>>>
(* ===== verification/RecoveryExamples.v ===== *)
(** * A recovery at work

    An operation that died after a tool's intent was recorded, and one that died after
    its dispatch, recovered while another worker keeps starting an operation of its own.
    The theorems about recoveries are applied here. *)

From S2P Require Import Prelude PyDict Text PyVal ModelPolicy.
From S2P Require Import OperationTypes OperationReducer OperationLifecycle OperationSafety.
From S2P Require Import OperationStore OperationLog Service Approvals WriteExamples.
From S2P Require Import Recovery RecoveryPlanning RecoveryService RecoveryLog.
From S2P Require Import RecoverySteps RecoverySafety.
From S2P Require Import Startup StartupSafety.
From stdpp Require Import pretty.
From Stdlib Require Import String.

#[local] Open Scope string_scope.
#[local] Open Scope bool_scope.
#[local] Open Scope Z_scope.

(** ** The worlds *)

Definition asked : EventSpec :=
  ("message_appended", [("message", VDict [("role", VStr "user"); ("content", VStr "hi")])]).
Definition said (m : pydict) : EventSpec := ("message_appended", [("message", VDict m)]).
Definition call_message : pydict :=
  [("role", VStr "assistant"); ("stopReason", VStr "toolUse");
   ("content", VList [VDict [("type", VStr "toolCall"); ("id", VStr "t-1");
                             ("name", VStr "lookup"); ("arguments", VDict [])]])].
Definition model_answer : pydict :=
  [("role", VStr "assistant"); ("stopReason", VStr "stop"); ("content", VList [])].
Definition intended (replay : string) : EventSpec :=
  ("tool_intent_recorded", [("toolCallId", VStr "t-1"); ("toolName", VStr "lookup");
     ("arguments", VDict []); ("replayPolicy", VStr replay)]).
Definition dispatched_event : EventSpec := ("tool_dispatch_started", [("toolCallId", VStr "t-1")]).
Definition silent_policy : ModelRequestPolicy :=
  match no_tools with Ok p => p | Err _ => sample_policy end.

Definition call_specs : list EventSpec :=
  [("operation_started", []);
   ("model_policy_selected", [("policy", VDict (policy_to_dict silent_policy))]);
   asked; said call_message; intended "never"].
Definition store_of (specs : list EventSpec) : Store :=
  run_store_call empty_store 0 0 (CallAppend "s" "o" specs (Some (-1)) None).
Definition call_world : World := mkWorld (store_of call_specs) 0.
Definition dispatched_world : World := mkWorld (store_of (call_specs ++ [dispatched_event])) 0.

(** A store whose events are those of one replayable operation *)
Lemma single_good st sid oid s :
  reachable st -> forallb (in_operation sid oid) (st_events st) = true ->
  replay_operation (operation_log st sid oid) = Ok s -> good st.
Proof.
  intros Hr Hall Hs. split; [done|]. intros sid' oid' Hne.
  destruct (decide ((sid', oid') = (sid, oid))) as [[= -> ->]|Hother]; [by eexists|].
  destruct Hne. rewrite operation_log_filter. apply filter_nil_elem. intros e He.
  rewrite forallb_forall in Hall. apply list_elem_of_In in He. apply Hall in He.
  unfold in_operation in *. apply andb_true_iff in He as [Hs1%String.eqb_eq Ho1%String.eqb_eq].
  rewrite Hs1, Ho1. apply andb_false_iff.
  destruct (String.eqb_spec sid sid') as [->|]; [right|by left]. apply String.eqb_neq. congruence.
Qed.

Lemma store_of_reachable specs : reachable (store_of specs).
Proof.
  apply (run_calls_reachable _ [(0, 0, CallAppend "s" "o" specs (Some (-1)) None)]). by exists [].
Qed.

Lemma call_good : good (w_store call_world).
Proof.
  eapply (single_good _ "s" "o"); [apply store_of_reachable|vm_compute; reflexivity..].
Qed.

Lemma busy_leaves_dispatches : leaves_dispatches busy_env "s" "o".
Proof.
  intros n st _. simpl.
  destruct (append_batch _ _ _ _ _ _ _) as [[new st']|] eqn:Ha; [|done]. simpl.
  apply append_batch_exact, append_events_exact in Ha as (_ & _ & _ & Hnew & Hev).
  rewrite Hnew in Hev. eapply quiet_append; [exact Hev|right; by constructor].
Qed.

(** ** The callbacks *)

Definition lookup_message : pydict :=
  [("role", VStr "toolResult"); ("toolCallId", VStr "t-1"); ("toolName", VStr "lookup");
   ("content", VList []); ("isError", VBool false)].
Definition obliging : RecoveryCallbacks :=
  mkCallbacks (fun _ _ => ret model_answer) (fun _ => ret (VDict lookup_message))
    (fun _ => ret (VDict lookup_message)) None None None None.

Lemma polite_ret {A} env sid oid permitted (v : A) : polite env sid oid permitted (ret v).
Proof. by intros w Hg _. Qed.

Lemma obliging_polite env sid oid owner start : polite_callbacks env sid oid owner start obliging.
Proof. split; intros; first [apply polite_ret|done]. Qed.

Definition recoverer : DurableSessionRecovery := mkRecovery 30 false true.
Definition recover_operation_o (c : RecoveryCallbacks) (env : Env) (w : World)
  : res RecoveryExecutionResult * World :=
  resume recoverer (fun _ => false) pretty "s" "o" "worker" "run" c 5 env w.

(** ** The theorems at work *)

Lemma planned_actions_are_justified_witness :
  exists s plan,
    replay_operation (operation_log (w_store call_world) "s" "o") = Ok s /\
    plan_recovery s = Ok plan /\ map ra_kind (rp_actions plan) = [ExecuteTool] /\
    Forall (fun a => justified s a /\ in_order s a) (rp_actions plan).
Proof.
  do 2 eexists. split; [vm_compute; reflexivity|]. split; [vm_compute; reflexivity|].
  split; [vm_compute; reflexivity|].
  eapply (planned_actions_are_justified (operation_log (w_store call_world) "s" "o"));
    vm_compute; reflexivity.
Defined.


Lemma interrupted_dispatch_cannot_be_reconciled_witness :
  exists s t,
    replay_operation (operation_log (w_store dispatched_world) "s" "o") = Ok s /\
    dget "t-1" (op_tools s) = Some t /\ ra_kind (tool_action t) = ReconcileTool.
Proof.
  do 2 eexists. split; [vm_compute; reflexivity|]. split; [vm_compute; reflexivity|].
  eapply (interrupted_dispatch_cannot_be_reconciled 0
            (operation_log (w_store dispatched_world) "s" "o") _ "t-1" _ (mkLease "" "" "" 1));
    [vm_compute; reflexivity..|]. vm_compute. discriminate.
Defined.

(** Whatever its callbacks would answer, that recovery fails. *)
Lemma interrupted_dispatch_fails c :
  exists m, fst (recover_operation_o c busy_env dispatched_world) = Err (OperationLogInvariantError m).
Proof. destruct c. eexists. vm_compute. reflexivity. Qed.

(** The refund that was paid, and its operation's last messages *)
Definition settled_world : World :=
  mkWorld (run_store_call (w_store paid_world) 0 0
             (CallAppend "s" "o" [asked; said model_answer] None None)) 0.

Lemma consumed_approval_cannot_be_finished_witness :
  exists s p,
    replay_operation (operation_log (w_store settled_world) "s" "o") = Ok s /\
    p ∈ dvalues (op_approvals s) /\ approval_actions p = Ok [].
Proof.
  do 2 eexists. split; [vm_compute; reflexivity|]. split; [vm_compute; constructor|].
  eapply (consumed_approval_cannot_be_finished 0
            (operation_log (w_store settled_world) "s" "o") _ _ "completed");
    [vm_compute; reflexivity|vm_compute; constructor|vm_compute; reflexivity..].
Defined.

Lemma settled_write_fails c :
  exists m, fst (recover_operation_o c busy_env settled_world) = Err (OperationLogInvariantError m).
Proof. destruct c. eexists. vm_compute. reflexivity. Qed.

(** Another worker dispatches the tool after the plan was made: the reducer accepts the
    second dispatch of a tool that must not be repeated, and it is executed again. *)
Definition racing_env : Env := fun n =>
  mkTick (if Nat.eqb n 3 then [(0, 0, CallAppend "s" "o" [dispatched_event] None None)] else [])
    0 0 0 None.

Lemma raced_dispatch_is_repeated :
  dispatches "s" "o" (w_store (snd (recover_operation_o obliging racing_env call_world))) "t-1" = 2%nat.
Proof. vm_compute. reflexivity. Qed.

(** ** Starting up *)

Definition quiet_env : Env := fun _ => mkTick [] 0 0 0 None.

(** A session whose only operation waits for the model *)
Definition asking_world : World := mkWorld (store_of (firstn 3 call_specs)) 0.

Definition starter : StartupRecoveryCoordinator :=
  mkCoordinator (Some "s") recoverer obliging (Some (fun _ _ => ret "completed")).
Definition start_up (w : World) : res StartupRecoveryReport * World :=
  startup_recover_all starter (fun _ => false) pretty (fun _ => "worker") (fun _ => "run") quiet_env w.

Lemma asking_completes : (let! r := fst (start_up asking_world) in Ok (sr_completed r)) = Ok ["o"].
Proof. vm_compute. reflexivity. Qed.

(** A tool that was never dispatched is left for its owner: nothing is resumed. *)
Lemma call_blocks_startup :
  (let! r := fst (start_up call_world) in Ok (blocking_operation_ids r)) = Ok ["o"] /\
  w_store (snd (start_up call_world)) = w_store call_world.
Proof. split; vm_compute; reflexivity. Qed.
(* ===== verification/PlanTypes.v ===== *)
(** * Plan values  (src/.../planning/types.py)

    The value objects of a multi-intent plan: references into earlier results,
    conditions, parameter and result contracts, the trusted policy of an intent,
    steps, plans, approval receipts and the state of an execution.  A constructor
    is its [__post_init__] check followed by the record ([made]); every value has
    its serialisation, and the theorems say what a persisted value restores to. *)

From S2P Require Import Prelude PyDict Text Sha256 PyVal Json DurableAction Canonical.
From Stdlib Require Import String.

#[local] Open Scope string_scope.
#[local] Open Scope bool_scope.
#[local] Open Scope Z_scope.
#[local] Arguments blank : simpl never.

(** ** Checks shared by the constructors *)

(** [if not b: raise PlanValidationError] *)
Definition demand (b : bool) : res unit := if b then Ok tt else Err PlanValidationError.

(** A dataclass constructor: build the record, then run [__post_init__]. *)
Definition made {A : Type} (post_init : A -> res unit) (x : A) : res A :=
  check! post_init x in Ok x.

Lemma demand_Ok b u : demand b = Ok u <-> b = true.
Proof. destruct u, b; split; done. Qed.

Lemma made_Ok {A} (post : A -> res unit) x y : made post x = Ok y <-> y = x /\ post x = Ok tt.
Proof. unfold made. destruct (post x) as [[]|]; simpl; naive_solver. Qed.

(** [_non_empty], [_text], [_integer], [_mapping] *)
Definition non_empty (s : string) : res unit := demand (negb (blank s)).

Definition text (v : pyval) : res string :=
  match v with VStr s => if blank s then Err PlanValidationError else Ok s
             | _ => Err PlanValidationError end.

Definition integer (v : pyval) : res Z :=
  match v with VInt n => Ok n | _ => Err PlanValidationError end.

Definition boolean (v : pyval) : res bool :=
  match v with VBool b => Ok b | _ => Err PlanValidationError end.

Definition mapping (v : pyval) : res pydict :=
  match v with VDict d => Ok d | _ => Err PlanValidationError end.

Definition array (v : pyval) : res (list pyval) :=
  match v with VList l => Ok l | _ => Err PlanValidationError end.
<<<
Only the lines from the one containing "From S2P Require Import OperationTypes" through the one containing "From S2P Require Import Startup" are to be retyped, both boundary lines included, with no other material.

◆ Task response:
From S2P Require Import OperationTypes OperationReducer OperationLifecycle OperationSafety.
From S2P Require Import OperationStore OperationLog Service Approvals WriteExamples.
From S2P Require Import Recovery RecoveryPlanning RecoveryService RecoveryLog.
From S2P Require Import RecoverySteps RecoverySafety.
From S2P Require Import Startup StartupSafety.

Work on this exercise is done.